# [Exercise directions]
Count up the lines of the data below that contain the string "match", then give only the total.

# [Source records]
----------
(* ===== verification/ChunkSummary.v ===== *)
(** The summary that a chunk computes by counting bits is the one that reading
    its characters gives ([ChunkSlice::text_summary] and the methods it calls,
    [crates/rope/src/chunk.rs:317-405]); the positions of its tabs. *)
From S2P Require Import Prelude Points TextSummary SumTree Bitmap Utf8 Chunk.

(** ** Lines of a text *)

Definition no_newline (s : str) : Prop := Forall (λ c, c ≠ newline) s.
Definition newline_count (s : str) : Z := Z.of_nat (length (filter (λ c, c = newline) s)).
(** The length in UTF-16 units. *)
Fixpoint utf16_len (s : str) : Z := match s with [] => 0 | c :: s => len_utf16 c + utf16_len s end.
Fixpoint first_line (s : str) : str :=
  match s with
  | [] => []
  | c :: s => if c =? newline then [] else c :: first_line s
  end.
Definition last_line (s : str) : str :=
  foldl (λ l c, if c =? newline then [] else l ++ [c]) [] s.

Lemma utf16_len_app s t : utf16_len (s ++ t) = utf16_len s + utf16_len t.
Proof. induction s; cbn; lia. Qed.
Lemma utf16_len_bounds s : 0 ≤ utf16_len s ≤ str_len s.
Proof. induction s as [|c s IH]; cbn; [lia|]. pose proof (len_utf16_bounds c). lia. Qed.
Lemma length_str_len s : Z.of_nat (length s) ≤ str_len s.
Proof. induction s as [|c s IH]; cbn [length str_len]; [lia|]. pose proof (len_utf8_bounds c). lia. Qed.
Lemma newline_count_app s t : newline_count (s ++ t) = newline_count s + newline_count t.
Proof. unfold newline_count. rewrite filter_app, length_app. lia. Qed.
Lemma newline_count_zero s : newline_count s = 0 ↔ no_newline s.
Proof.
  unfold newline_count, no_newline. induction s as [|c s IH]; [by split; [constructor|]|].
  destruct (decide (c = newline)) as [->|H].
  - rewrite filter_cons_True by done. cbn [length]. split; [lia|]. intros Hf. by inversion Hf.
  - rewrite filter_cons_False, IH by done. split; [by constructor|intros Hf; by inversion Hf].
Qed.
Lemma newline_count_nonneg s : 0 ≤ newline_count s.
Proof. unfold newline_count. lia. Qed.
Lemma last_line_snoc s c : last_line (s ++ [c]) = if c =? newline then [] else last_line s ++ [c].
Proof. unfold last_line. by rewrite foldl_app. Qed.
Lemma last_line_split s :
  no_newline (last_line s) ∧ (no_newline s ∧ last_line s = s ∨ ∃ p, s = p ++ newline :: last_line s).
Proof.
  induction s as [|c s [Hl IH]] using rev_ind; [by split; [constructor|left; split; [constructor|]]|].
  rewrite last_line_snoc. destruct (Z.eqb_spec c newline) as [->|Hc].
  - split; [constructor|right]. by exists s.
  - split; [apply Forall_app; by repeat constructor|].
    destruct IH as [[Hs E]|[p E]]; [left|right].
    + split; [apply Forall_app; by repeat constructor|by rewrite E].
    + exists p. by rewrite E at 1; rewrite <- app_assoc.
Qed.
Lemma first_line_split s :
  no_newline (first_line s) ∧ (no_newline s ∧ first_line s = s ∨ ∃ r, s = first_line s ++ newline :: r).
Proof.
  induction s as [|c s [Hl IH]]; [by split; [constructor|left; split; [constructor|]]|].
  cbn [first_line]. destruct (Z.eqb_spec c newline) as [->|Hc].
  - split; [constructor|right]. by exists s.
  - split; [by constructor|]. destruct IH as [[Hs E]|[r E]]; [left|right].
    + split; [by constructor|by rewrite E].
    + exists r. cbn. by rewrite <- E.
Qed.
Lemma first_line_snoc s c :
  first_line (s ++ [c]) = if newline_count s =? 0 then (if c =? newline then s else s ++ [c]) else first_line s.
Proof.
  induction s as [|x s IH]; cbn [app first_line]; [by destruct (c =? newline)|].
  change (x :: s) with ([x] ++ s). rewrite newline_count_app.
  destruct (Z.eqb_spec x newline) as [->|Hx].
  - change (newline_count [newline]) with 1. pose proof (newline_count_nonneg s).
    by rewrite (proj2 (Z.eqb_neq _ 0)) by lia.
  - assert (newline_count [x] = 0) as -> by (apply newline_count_zero; by repeat constructor).
    rewrite IH, Z.add_0_l. by destruct (newline_count s =? 0), (c =? newline).
Qed.

(** ** The summary of a text, field by field *)

Lemma from_fields s :
  str_len s < 2 ^ 32 →
  let f := foldl TextSummary.from_step TextSummary.zero s in
  TextSummary.counts (str_len s) f ∧
  TextSummary.chars f = Z.of_nat (length s) ∧
  TextSummary.len_utf16 f = OffsetUtf16.mk (utf16_len s) ∧
  TextSummary.lines f = Point.mk (newline_count s) (str_len (last_line s)) ∧
  TextSummary.first_line_chars f = Z.of_nat (length (first_line s)) ∧
  TextSummary.last_line_chars f = Z.of_nat (length (last_line s)) ∧
  TextSummary.last_line_len_utf16 f = utf16_len (last_line s).
Proof.
  induction s as [|c s IH] using rev_ind; intros Hn; [by split_and!; try apply TextSummary.counts_zero|].
  rewrite str_len_app in Hn. cbn [str_len] in Hn. pose proof (len_utf8_bounds c). pose proof (str_len_nonneg s).
  destruct IH as (Hc & E1 & E2 & E3 & E4 & E5 & E6); [lia|].
  rewrite foldl_app. cbn [foldl]. set (f := foldl TextSummary.from_step TextSummary.zero s) in *.
  rewrite str_len_app. cbn [str_len]. split.
  { rewrite Z.add_0_r. apply TextSummary.counts_step; [done|lia]. }
  rewrite last_line_snoc, first_line_snoc, newline_count_app, utf16_len_app, length_app.
  destruct (Z.eqb_spec c newline) as [->|Hne].
  - rewrite (TextSummary.step_newline_eq (str_len s)) by (done || lia).
    unfold TextSummary.step_newline. cbn [TextSummary.chars TextSummary.len_utf16 TextSummary.lines
      TextSummary.first_line_chars TextSummary.last_line_chars TextSummary.last_line_len_utf16].
    rewrite E1, E2, E3, E4. split_and!; try done; [cbn [length]; lia|].
    destruct (Z.eqb_spec (newline_count s) 0) as [E|]; [|done]. f_equal.
    apply newline_count_zero in E. destruct (first_line_split s) as [_ [[_ ->]|[r Er]]]; [done|].
    rewrite Er in E. apply Forall_app in E as [_ E]. by inversion E.
  - rewrite (TextSummary.step_char_eq (str_len s)) by (done || lia).
    unfold TextSummary.step_char. cbn [TextSummary.chars TextSummary.len_utf16 TextSummary.lines
      TextSummary.first_line_chars TextSummary.last_line_chars TextSummary.last_line_len_utf16].
    rewrite E1, E2, E3, E4, E5, E6. cbn [Point.row Point.column OffsetUtf16.offset].
    assert (newline_count [c] = 0) as -> by (apply newline_count_zero; by repeat constructor).
    rewrite str_len_app, utf16_len_app, !length_app. cbn [str_len utf16_len length].
    split_and!; try (f_equal; lia); try lia.
    destruct (Z.eqb_spec (newline_count s) 0) as [E|]; [|done].
    apply newline_count_zero in E. destruct (last_line_split s) as [_ [[_ ->]|[p Ep]]].
    + rewrite length_app. cbn [length]. lia.
    + rewrite Ep in E. apply Forall_app in E as [_ E]. by inversion E.
Qed.

(** ** Counting bits *)

Lemma count_mask f `{!Bits f} s :
  str_len s ≤ 128 → Bitmap.count_ones Bitmap.BITS (mask f s) = Bitmap.ones (marks f s).
Proof.
  intros Hs. apply Bitmap.count_ones_bits. rewrite length_marks by done.
  change Bitmap.BITS with 128%nat. lia.
Qed.
Lemma ones_marks f (w : Z → Z) s :
  (∀ c, Bitmap.ones (f c) = w c) → Bitmap.ones (marks f s) = foldr (λ c n, w c + n) 0 s.
Proof.
  intros Hw. induction s as [|c s IH]; [done|]. rewrite marks_cons, Bitmap.ones_app, Hw, IH. done.
Qed.
Lemma ones_at_start b c : Bitmap.ones (at_start b c) = Z.b2z b.
Proof. unfold at_start. cbn [Bitmap.ones]. rewrite Bitmap.ones_false. lia. Qed.
Lemma ones_chars s : Bitmap.ones (marks char_bits s) = Z.of_nat (length s).
Proof.
  rewrite (ones_marks _ (λ _, 1)) by (intros c; apply ones_at_start).
  induction s as [|c s IH]; [done|]. cbn [foldr length]. rewrite IH. lia.
Qed.
Lemma ones_utf16 s : Bitmap.ones (marks utf16_bits s) = utf16_len s.
Proof.
  rewrite (ones_marks _ len_utf16); [done|]. intros c. unfold utf16_bits.
  destruct (Z.eqb_spec (len_utf16 c) 2) as [->|H]; [done|]. rewrite ones_at_start. revert H.
  unfold len_utf16. split_if; intros; [done|lia].
Qed.
Lemma ones_newlines s : Bitmap.ones (marks newline_bits s) = newline_count s.
Proof.
  rewrite (ones_marks _ (λ c, Z.b2z (c =? newline))) by (intros c; apply ones_at_start).
  induction s as [|c s IH]; [done|]. cbn [foldr]. rewrite IH. change (c :: s) with ([c] ++ s).
  rewrite newline_count_app. f_equal. unfold newline_count. destruct (Z.eqb_spec c newline) as [->|H]; [done|].
  by rewrite filter_cons_False.
Qed.

(** *** The newlines: the first and the last set bit *)

Lemma marks_none k s :
  Forall (λ c, c ≠ k) s →
  marks (λ c, at_start (c =? k) c) s = replicate (Z.to_nat (str_len s)) false.
Proof.
  induction 1 as [|c s Hc Hs IH]; [done|]. rewrite marks_cons, IH. unfold at_start.
  rewrite (proj2 (Z.eqb_neq c k)) by done. pose proof (len_utf8_bounds c). pose proof (str_len_nonneg s).
  cbn [str_len]. rewrite Z2Nat.inj_add, replicate_add by lia. f_equal.
  rewrite <- replicate_S. f_equal. lia.
Qed.
Lemma marks_no_newline s : no_newline s → marks newline_bits s = replicate (Z.to_nat (str_len s)) false.
Proof. apply marks_none. Qed.
Lemma marks_no_tab s : Forall (λ c, c ≠ tab) s → marks tab_bits s = replicate (Z.to_nat (str_len s)) false.
Proof. apply marks_none. Qed.
Lemma mask_no_newline s : no_newline s → mask newline_bits s = 0.
Proof. intros H. unfold mask. rewrite marks_no_newline by done. apply Bitmap.of_bits_false. Qed.
Lemma marks_newline s : marks newline_bits (newline :: s) = true :: marks newline_bits s.
Proof. done. Qed.
Lemma trailing_newlines a b :
  no_newline a → str_len a < 128 →
  Bitmap.trailing_zeros Bitmap.BITS (mask newline_bits (a ++ newline :: b)) = str_len a.
Proof.
  intros Ha Hl. unfold mask. rewrite marks_app, marks_newline, marks_no_newline by (done || apply _).
  rewrite Bitmap.trailing_zeros_bits by (change Bitmap.BITS with 128%nat; lia).
  apply Z2Nat.id, str_len_nonneg.
Qed.
Lemma trailing_no_newlines s :
  no_newline s → Bitmap.trailing_zeros Bitmap.BITS (mask newline_bits s) = 128.
Proof. intros H. by rewrite mask_no_newline, Bitmap.trailing_zeros_zero. Qed.
Lemma leading_newlines a b :
  no_newline b → str_len a < 128 →
  Bitmap.leading_zeros Bitmap.BITS (mask newline_bits (a ++ newline :: b)) = 127 - str_len a.
Proof.
  intros Hb Hl. unfold mask. rewrite marks_app, marks_newline, (marks_no_newline b) by (done || apply _).
  rewrite Bitmap.leading_zeros_bits, length_marks by apply _. pose proof (str_len_nonneg a).
  change (Z.of_nat Bitmap.BITS) with 128. lia.
Qed.
Lemma leading_no_newlines s :
  no_newline s → Bitmap.leading_zeros Bitmap.BITS (mask newline_bits s) = 128.
Proof. intros H. by rewrite mask_no_newline. Qed.

(** *** The masks for the first and the last line *)

Lemma saturating_shl_mask_ok n : 0 ≤ n ≤ 128 → saturating_shl_mask n = Z.ones n.
Proof. apply low_mask. Qed.
Lemma saturating_shr_mask_ok n : 0 ≤ n ≤ 128 → saturating_shr_mask n = 2 ^ (128 - n) * Z.ones n.
Proof.
  intros Hn. unfold saturating_shr_mask, Bitmap.not, Bitmap.unbounded_shr. rewrite Z.ones_equiv.
  assert (2 ^ 128 = 2 ^ (128 - n) * 2 ^ n) as E by (rewrite <- Z.pow_add_r by lia; f_equal; lia).
  destruct (Z.ltb_spec n 128) as [H|H].
  - assert (Z.shiftr Bitmap.MAX n = 2 ^ (128 - n) - 1) as ->; [|rewrite E; lia].
    rewrite Z.shiftr_div_pow2 by lia. unfold Bitmap.MAX. symmetry.
    apply (Z.div_unique _ _ _ (2 ^ n - 1)); [left|rewrite E]; pose proof (Z.pow_pos_nonneg 2 n); lia.
  - by replace n with 128 by lia.
Qed.
Lemma mask_high f `{!Bits f} a b :
  str_len (a ++ b) ≤ 128 →
  Z.land (mask f (a ++ b)) (saturating_shr_mask (128 - str_len a))
  = Bitmap.of_bits (replicate (Z.to_nat (str_len a)) false ++ marks f b).
Proof.
  intros Hl. rewrite str_len_app in Hl. pose proof (str_len_nonneg a). pose proof (str_len_nonneg b).
  rewrite saturating_shr_mask_ok by lia. replace (128 - (128 - str_len a)) with (str_len a) by lia.
  unfold mask. rewrite marks_app, !Bitmap.of_bits_app, Bitmap.of_bits_false, length_replicate, length_marks by done.
  rewrite !Z2Nat.id by done. change (Bitmap.of_bits (marks f a)) with (mask f a).
  change (Bitmap.of_bits (marks f b)) with (mask f b).
  rewrite <- (Z.add_0_l (2 ^ str_len a * Z.ones _)).
  rewrite Bitmap.land_split; [|done|by apply mask_bound|pose proof (Z.pow_pos_nonneg 2 (str_len a)); lia].
  rewrite Z.land_0_r. do 2 f_equal. rewrite Z.land_ones by lia. apply Z.mod_small.
  pose proof (mask_bound f b) as B. pose proof (Z.pow_le_mono_r 2 (str_len b) (128 - str_len a)). lia.
Qed.
Lemma count_high f `{!Bits f} a b :
  str_len (a ++ b) ≤ 128 →
  Bitmap.count_ones Bitmap.BITS (Z.land (mask f (a ++ b)) (saturating_shr_mask (128 - str_len a)))
  = Bitmap.ones (marks f b).
Proof.
  intros Hl. rewrite mask_high by done. rewrite str_len_app in Hl.
  pose proof (str_len_nonneg a). pose proof (str_len_nonneg b). rewrite Bitmap.count_ones_bits.
  - by rewrite Bitmap.ones_app, Bitmap.ones_false.
  - rewrite length_app, length_replicate, length_marks by done. change Bitmap.BITS with 128%nat. lia.
Qed.
Lemma count_low f `{!Bits f} a b :
  str_len (a ++ b) ≤ 128 →
  Bitmap.count_ones Bitmap.BITS (Z.land (mask f (a ++ b)) (Z.ones (str_len a))) = Bitmap.ones (marks f a).
Proof.
  intros Hl. rewrite str_len_app in Hl. pose proof (str_len_nonneg b).
  rewrite mask_land by done. apply count_mask; [done|lia].
Qed.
----------
# [Result of the task]
2